Open alexcritschristoph opened 1 year ago

alexcritschristoph commented 1 year ago

Hi Ben - big fan / user of coverM here. Recently I uncovered this issue with v0.6.1:

When I run

coverm contig --contig-end-exclusion 1000 --bam-files ./test/*.bam --output-format sparse -o test1.tsv --no-zeros -m mean vs coverm contig --contig-end-exclusion 0 --bam-files ./test/*.bam --output-format sparse -o test1.tsv --no-zeros -m mean

Different results are obtained consistent with the --contig-end-exclusion parameter working.

But when I run:

coverm contig --contig-end-exclusion 0 --bam-files ./test/*.bam --output-format sparse -o test1.tsv --no-zeros -m count

vs

coverm contig --contig-end-exclusion 1000 --bam-files ./test/*.bam --output-format sparse -o test1.tsv --no-zeros -m count

I get the exact same results, indicating to me that the contig end exclusion parameter is not working. The same is true when -m is set to covered_bases or covered_fraction. I think this is a bug.

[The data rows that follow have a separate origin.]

(* ===== verification/EngineUnitTests.v ===== *)
(** The unit tests inside crates/engine/src (orderbook.rs, position.rs, risk.rs,
    funding.rs, liquidation.rs, lib.rs, event_store_key.rs, event_store.rs) and
    crates/engine/tests/event_store_tests.rs, run on the model. *)
From stdpp Require Import base gmap sets list strings.
From Stdlib Require Import ZArith.
From S2P Require Import Prelude Types Storage State Tx KeyOrder EventKeys EventStore RocksEvents EngineBase Orderbook Position Risk Funding Liquidation Services Trading Engine TestKit EngineTests.

(** * orderbook.rs *)

(** An active order of the zero address in market 0. *)
Definition plain_order (id price size : Z) (is_buy : bool) (created_at : Z) : Order :=
  {| o_id := id; o_market_id := 0; o_owner := 0; o_is_buy := is_buy; o_price := price;
     o_original_size := size; o_remaining_size := size; o_status := Active;
     o_created_at := created_at; o_reduce_only := false; o_post_only := false |}.

Definition test_orderbook_price_time_priority : Test OrderbookManager unit :=
  let order1 := plain_order 1 50000 100 false 0 in
  let order2 := plain_order 2 50000 50 false 1 in
  st_modify (add_order 1 order1) ;;
  st_modify (add_order 2 order2) ;;
  let! orderbook := st_get in
  let! asks := unwrap_some (ob_asks orderbook !! 0) in
  let! level := unwrap_some (asks !! 50000) in
  let! first := unwrap_some (pl_orders level !! 0%nat) in
  assert_eq first 1 ;;
  let! second := unwrap_some (pl_orders level !! 1%nat) in
  assert_eq second 2 ;;
  assert_eq (pl_total_size level) 150.

Definition test_best_bid_ask : Test OrderbookManager unit :=
  st_modify (add_order 1 (plain_order 1 49000 100 true 0)) ;;
  st_modify (add_order 2 (plain_order 2 51000 100 false 0)) ;;
  let! orderbook := st_get in
  assert_eq (get_best_bid orderbook 0) (Some 49000) ;;
  assert_eq (get_best_ask orderbook 0) (Some 51000).

Definition test_orderbook_depth : Test OrderbookManager unit :=
  st_for (seqZ 0 5) (fun i => st_modify (add_order i (plain_order i (50000 - i * 100) 100 true 0))) ;;
  let! orderbook := st_get in
  let bids := (get_depth orderbook 0 3).1 in
  assert_eq (length bids) 3%nat ;;
  let! b0 := unwrap_some (bids !! 0%nat) in
  assert_eq b0.1 50000 ;;
  let! b1 := unwrap_some (bids !! 1%nat) in
  assert_eq b1.1 49900 ;;
  let! b2 := unwrap_some (bids !! 2%nat) in
  assert_eq b2.1 49800.

Definition orderbook_tests : list (string * Test OrderbookManager unit) := [
  ("orderbook_price_time_priority", test_orderbook_price_time_priority);
  ("best_bid_ask", test_best_bid_ask);
  ("orderbook_depth", test_orderbook_depth)]%string.

(** * position.rs, risk.rs, funding.rs *)

Definition test_calculate_pnl : Test unit unit :=
  let position := mk_position 100 50000 true 1000 in
  let! (pnl, is_profit) := unwrap_ok (calculate_pnl position 51000) in
  assert is_profit ;;
  assert_eq pnl 100000 ;;
  let! (pnl, is_profit) := unwrap_ok (calculate_pnl position 49000) in
  assert (negb is_profit) ;;
  assert_eq pnl 100000.

(** The engine itself carries no data beside its mode. *)
Definition test_margin_ratio : Test unit unit :=
  let! ratio := unwrap_ok (risk_calculate_margin_ratio 1000 100 50000) in
  assert_eq ratio 2.

Definition test_calculate_funding_rate : Test unit unit :=
  let calc := FundingRateCalculator_default in
  let! rate := unwrap_ok (calculate_funding_rate calc 51000 50000 3600 28800) in
  assert (0 <? rate).

Definition test_funding_payment : Test unit unit :=
  let! (payment, longs_pay) := unwrap_ok (calculate_funding_payment 100 true 1000 1100) in
  assert (0 <? payment) ;;
  assert longs_pay.

(** * liquidation.rs *)

Definition test_partial_liquidation_calculation : Test unit unit :=
  let position := mk_position 1000 50000 true 250000 in
  let! size := unwrap_ok (calculate_partial_liquidation_size position 48000 (test_market 0)) in
  assert (0 <? size) ;;
  assert (size <? pos_size position).

Definition test_insurance_fund : Test LiquidationEngine unit :=
  let! liquidation := st_get in
  assert_eq (if_balance (get_insurance_fund liquidation 0)) 0 ;;
  st_modify (fun e => with_funds (<[0 :=
    let fund := get_insurance_fund e 0 in
    {| if_balance := 1000000; if_total_contributions := if_total_contributions fund;
       if_total_payouts := if_total_payouts fund |}]> (le_insurance_funds e)) e) ;;
  let! liquidation := st_get in
  assert_eq (if_balance (get_insurance_fund liquidation 0)) 1000000.

Definition split (liquidator_bps insurance_fund_bps : Z) : Test LiquidationEngine unit :=
  let! e := st_get in
  let! e := unwrap_some (set_fee_split liquidator_bps insurance_fund_bps e) in
  st_put e.

Definition test_unit_fee_split_configuration : Test LiquidationEngine unit :=
  let! e := st_get in
  assert_eq (le_fee_split e) (5000, 5000) ;;
  split 7000 3000 ;;
  let! e := st_get in
  assert_eq (le_fee_split e) (7000, 3000).

(** Should panic. *)
Definition test_unit_invalid_fee_split : Test LiquidationEngine unit := split 6000 3000.

(** * lib.rs *)

Definition test_deposit_withdraw_refactored : Test Engine unit :=
  unwrap (process_deposit 0 {| dep_amount := 1000; dep_asset_id := 0 |}) ;;
  let! balance := state_ask (fun s => get_balance s 0 0) in
  assert_eq balance 1000.

Definition calculation_tests : list (string * Test unit unit) := [
  ("calculate_pnl", test_calculate_pnl);
  ("margin_ratio", test_margin_ratio);
  ("calculate_funding_rate", test_calculate_funding_rate);
  ("funding_payment", test_funding_payment);
  ("partial_liquidation_calculation", test_partial_liquidation_calculation)]%string.

Definition fund_tests : list (string * Test LiquidationEngine unit) := [
  ("insurance_fund", test_insurance_fund);
  ("fee_split_configuration", test_unit_fee_split_configuration)]%string.

(** * event_store_key.rs *)

#[local] Existing Instances toy_key_codec toy_event_codec.

Definition repeat_byte (b : Z) : B256 := hash_of_bytes b.
(** [bytes[0]]. *)
Definition first_byte (k : EventStoreKey) : Test unit Z := unwrap_some (head (key_to_bytes k)).
Definition starts_with (bytes prefix : list Z) : bool := bool_decide (take (length prefix) bytes = prefix).

Definition test_event_store_key_serialization : Test unit unit :=
  let key1 := EKMetaCount in
  let! decoded1 := unwrap_some (key_from_bytes (key_to_bytes key1)) in
  assert_eq key1 decoded1 ;;
  let key2 := EKEvent 12345 B256_ZERO 0 in
  let! decoded2 := unwrap_some (key_from_bytes (key_to_bytes key2)) in
  assert_eq key2 decoded2.

Definition test_event_store_key_prefixes : Test unit unit :=
  let! event := first_byte (EKEvent 1 B256_ZERO 0) in
  let! block_idx := first_byte (EKBlockIndex 1 B256_ZERO 0) in
  let! tx_idx := first_byte (EKTxIndex B256_ZERO 0) in
  let! meta := first_byte EKMetaCount in
  assert_ne event block_idx ;;
  assert_ne event tx_idx ;;
  assert_ne event meta ;;
  assert_ne block_idx tx_idx ;;
  assert_ne block_idx meta ;;
  assert_ne tx_idx meta.

Definition test_block_prefix : Test unit unit :=
  let prefix := prefix_for_block 12345 in
  assert_eq (head prefix) (Some 1) ;;
  assert (starts_with (key_to_bytes (EKBlockIndex 12345 B256_ZERO 0)) prefix).

Definition test_tx_prefix : Test unit unit :=
  let tx_hash := repeat_byte 1 in
  let prefix := prefix_for_tx tx_hash in
  assert_eq (head prefix) (Some 2) ;;
  assert (starts_with (key_to_bytes (EKTxIndex tx_hash 0)) prefix).

Definition test_deterministic_serialization : Test unit unit :=
  let key := EKEvent 42 (repeat_byte 1) 5 in
  assert_eq (key_to_bytes key) (key_to_bytes key).

Definition test_key_size_comparison : Test unit unit :=
  let enum_size := length (key_to_bytes (EKEvent 999999 (repeat_byte 255) 99)) in
  assert (enum_size <? 80)%nat.

Definition key_tests : list (string * Test unit unit) := [
  ("event_store_key_serialization", test_event_store_key_serialization);
  ("event_store_key_prefixes", test_event_store_key_prefixes);
  ("block_prefix", test_block_prefix);
  ("tx_prefix", test_tx_prefix);
  ("deterministic_serialization", test_deterministic_serialization);
  ("key_size_comparison", test_key_size_comparison)]%string.

(** * event_store.rs *)

Definition deposit_event (block_height : Z) (tx_hash : B256) (event_index timestamp : Z)
    (address : Address) (new_balance : Z) : DomainEvent :=
  DomainEvent_new block_height tx_hash event_index timestamp
    (EvBalanceChanged address 0 0 new_balance BCR_Deposit).

(** A query of the in-memory store: no panic, no error. *)
Definition ask_memory {A} (q : InMemoryEventStore -> query A) : Test InMemoryEventStore A :=
  let! found := st_gets q in
  let! answer := unwrap_some found in
  unwrap_ok answer.

Definition test_in_memory_event_store : Test InMemoryEventStore unit :=
  let event := DomainEvent_new 100 B256_ZERO 0 1234567890 (EvBalanceChanged 0 0 1000 2000 BCR_Deposit) in
  unwrap (Memory.append [event]) ;;
  let! count := ask_memory Memory.count in
  assert_eq count 1 ;;
  let! events := ask_memory (fun t => Memory.get_by_block_range t 100 100) in
  assert_eq (length events) 1%nat ;;
  let! first := unwrap_some (events !! 0%nat) in
  assert_eq (de_block_height first) 100 ;;
  let! tx_events := ask_memory (fun t => Memory.get_by_tx t B256_ZERO) in
  assert_eq (length tx_events) 1%nat.

Definition test_event_filtering_by_address : Test InMemoryEventStore unit :=
  let addr1 := with_last_byte 1 in
  let addr2 := with_last_byte 2 in
  unwrap (Memory.append [deposit_event 100 B256_ZERO 0 1234567890 addr1 1000]) ;;
  unwrap (Memory.append [deposit_event 101 B256_ZERO 0 1234567891 addr2 2000]) ;;
  let! addr1_events := ask_memory (fun t => Memory.get_by_address t addr1 10) in
  assert_eq (length addr1_events) 1%nat ;;
  let! addr2_events := ask_memory (fun t => Memory.get_by_address t addr2 10) in
  assert_eq (length addr2_events) 1%nat.

Definition memory_tests : list (string * Test InMemoryEventStore unit) := [
  ("in_memory_event_store", test_in_memory_event_store);
  ("event_filtering_by_address", test_event_filtering_by_address)]%string.

(** * event_store_tests.rs: on an empty directory *)

Definition create_test_event (block_height : Z) (tx_hash : B256) (event_index : Z) : DomainEvent :=
  deposit_event block_height tx_hash event_index (1234567890 + block_height)
    (address_of_bytes ((block_height + event_index) mod 256)) 1000.

Definition empty_store (limit : nat) : RocksDbEventStore := Rocks.new ∅ limit.
Definition append_flush (events : list DomainEvent) : Test RocksDbEventStore unit :=
  unwrap (Rocks.append events) ;; unwrap Rocks.flush.
(** The store is dropped and opened again. *)
Definition reopen_store (limit : nat) : Test RocksDbEventStore unit :=
  st_modify (fun t => Rocks.new (Rocks.drop_store t) limit).

Definition test_rocksdb_event_store_basic : Test RocksDbEventStore unit :=
  st_put (empty_store 10) ;;
  let tx_hash1 := repeat_byte 1 in
  append_flush (map (create_test_event 1 tx_hash1) [0; 1; 2]) ;;
  let! retrieved := ask (fun t => Rocks.get_by_tx t tx_hash1) in
  assert_eq (map de_event_index retrieved) [0; 1; 2].

Definition test_rocksdb_event_store_block_range : Test RocksDbEventStore unit :=
  st_put (empty_store 10) ;;
  append_flush (flat_map (fun block => map (create_test_event block (repeat_byte block)) (seqZ 0 3)) (seqZ 1 5)) ;;
  let! retrieved := ask (fun t => Rocks.get_by_block_range t 2 4) in
  assert_eq (length retrieved) 9%nat ;;
  assert (forallb (fun event => (2 <=? de_block_height event) && (de_block_height event <=? 4)) retrieved).

Definition test_rocksdb_event_store_batching : Test RocksDbEventStore unit :=
  st_put (empty_store 5) ;;
  unwrap (Rocks.append [create_test_event 1 (repeat_byte 10) 0; create_test_event 1 (repeat_byte 11) 1]) ;;
  unwrap (Rocks.append [create_test_event 2 (repeat_byte 20) 0; create_test_event 2 (repeat_byte 21) 1;
                        create_test_event 2 (repeat_byte 22) 2]) ;;
  let! retrieved := ask (fun t => Rocks.get_by_block_range t 1 2) in
  assert_eq (length retrieved) 5%nat.

Definition test_rocksdb_event_store_filtering_by_address : Test RocksDbEventStore unit :=
  st_put (empty_store 10) ;;
  let address1 := address_of_bytes 1 in
  let address2 := address_of_bytes 2 in
  append_flush [
    deposit_event 1 (repeat_byte 30) 0 1234567890 address1 1000;
    deposit_event 1 (repeat_byte 31) 1 1234567891 address2 2000;
    DomainEvent_new 2 (repeat_byte 32) 0 1234567892
      (EvOrderPlaced 1 address1 1 true 50000 100 OT_Limit)] ;;
  let! filtered := ask (fun t => Rocks.get_by_address t address1 10) in
  assert_eq (length filtered) 2%nat ;;
  let! filtered := ask (fun t => Rocks.get_by_address t address2 10) in
  assert_eq (length filtered) 1%nat.

Definition test_rocksdb_event_store_persistence : Test RocksDbEventStore unit :=
  st_put (empty_store 10) ;;
  let tx_hash := repeat_byte 40 in
  append_flush [create_test_event 1 tx_hash 0] ;;
  reopen_store 10 ;;
  let! retrieved := ask (fun t => Rocks.get_by_tx t tx_hash) in
  assert_eq (length retrieved) 1%nat ;;
  let! first := unwrap_some (retrieved !! 0%nat) in
  assert_eq (de_block_height first) 1.

Definition test_rocksdb_event_store_auto_flush_on_drop : Test RocksDbEventStore unit :=
  st_put (empty_store 100) ;;
  let tx_hash := repeat_byte 50 in
  unwrap (Rocks.append [create_test_event 1 tx_hash 0]) ;;
  reopen_store 10 ;;
  let! retrieved := ask (fun t => Rocks.get_by_tx t tx_hash) in
  assert_eq (length retrieved) 1%nat.

Definition test_rocksdb_event_store_ordering : Test RocksDbEventStore unit :=
  st_put (empty_store 10) ;;
  let tx_hash := repeat_byte 60 in
  append_flush (map (create_test_event 1 tx_hash) [2; 0; 1]) ;;
  let! retrieved := ask (fun t => Rocks.get_by_tx t tx_hash) in
  assert_eq (map de_event_index retrieved) [0; 1; 2].

Definition rocksdb_tests : list (string * Test RocksDbEventStore unit) := [
  ("rocksdb_event_store_basic", test_rocksdb_event_store_basic);
  ("rocksdb_event_store_block_range", test_rocksdb_event_store_block_range);
  ("rocksdb_event_store_batching", test_rocksdb_event_store_batching);
  ("rocksdb_event_store_filtering_by_address", test_rocksdb_event_store_filtering_by_address);
  ("rocksdb_event_store_persistence", test_rocksdb_event_store_persistence);
  ("rocksdb_event_store_auto_flush_on_drop", test_rocksdb_event_store_auto_flush_on_drop);
  ("rocksdb_event_store_ordering", test_rocksdb_event_store_ordering)]%string.

(** * The suites pass *)

Lemma orderbook_tests_pass : all_pass OrderbookManager_new orderbook_tests.
Proof. unfold all_pass. run_suite. Qed.
Lemma calculation_tests_pass : all_pass tt calculation_tests.
Proof. unfold all_pass. run_suite. Qed.
Lemma fund_tests_pass : all_pass LiquidationEngine_default fund_tests.
Proof. unfold all_pass. run_suite. Qed.
Lemma unit_invalid_fee_split_panics :
  passes test_unit_invalid_fee_split LiquidationEngine_default = false.
Proof. reflexivity. Qed.
Lemma deposit_test_passes : passes test_deposit_withdraw_refactored new_engine = true.
Proof. vm_compute. reflexivity. Qed.
Lemma key_tests_pass : all_pass tt key_tests.
Proof. unfold all_pass. run_suite. Qed.
Lemma memory_tests_pass : all_pass Memory.mem_default memory_tests.
Proof. unfold all_pass. run_suite. Qed.
Lemma rocksdb_tests_pass : all_pass (empty_store 10) rocksdb_tests.
Proof. unfold all_pass. run_suite. Qed.
(** X10: more lands never make a hand infeasible.  If a hand passes the
    feasibility check, so does every hand that holds it, lands added in
    front or behind, and the analyzer is untouched. *)
Theorem X10_check_availability_monotone (draws more : list string) (st st' : state) :
  check_availability draws st = OK (true, st') ->
  check_availability (more ++ draws) st = OK (true, st) /\
  check_availability (draws ++ more) st = OK (true, st).
Proof.
  intros H.
  destruct (deck_colors (self st)) as [dc|] eqn:Hdc.
  - rewrite (check_availability_run draws dc st Hdc) in H.
    destruct (Nat.ltb (length draws) (length dc)) eqn:Hlen; [discriminate|].
    apply Nat.ltb_ge in Hlen.
    destruct (forallb (fun c => mem c (hand_symbols draws)) dc) eqn:Hall; [|discriminate].
    apply forallb_mem_incl in Hall.
    rewrite !(check_availability_run _ dc st Hdc), !length_app.
    assert (H1 : Nat.ltb (length more + length draws) (length dc) = false)
      by (apply Nat.ltb_ge; lia).
    assert (H2 : Nat.ltb (length draws + length more) (length dc) = false)
      by (apply Nat.ltb_ge; lia).
    rewrite H1, H2, !hand_symbols_app.
    assert (Hl : forallb (fun c => mem c (hand_symbols more ++ hand_symbols draws)) dc = true).
    { apply forallb_mem_incl. intros c Hc. apply in_or_app. right. now apply Hall. }
    assert (Hr : forallb (fun c => mem c (hand_symbols draws ++ hand_symbols more)) dc = true).
    { apply forallb_mem_incl. intros c Hc. apply in_or_app. left. now apply Hall. }
    now rewrite Hl, Hr.
  - unfold check_availability, read_deck_colors, bind, get_self in H.
    rewrite Hdc in H. discriminate.
Qed.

wwood commented 1 year ago

Thanks Alex, much appreciated for the bug and the kind words.

I think this is really an issue with count, not with non-mean methods, agree?

What would be a good definition that accounts for reads that cross the boundary? Starting position for start of contig and end for end of contig?

alexcritschristoph commented 1 year ago

Hi Ben, So, I see this issue with -m covered_bases and -m covered_fraction in my data as well, do you see that as well?

I'm actually not sure I follow your second question - my guess would be best for the parameter to be a hard cutoff, so that any read that crosses the boundary (e.g. the 100 bp from the edge by default) at all is not counted.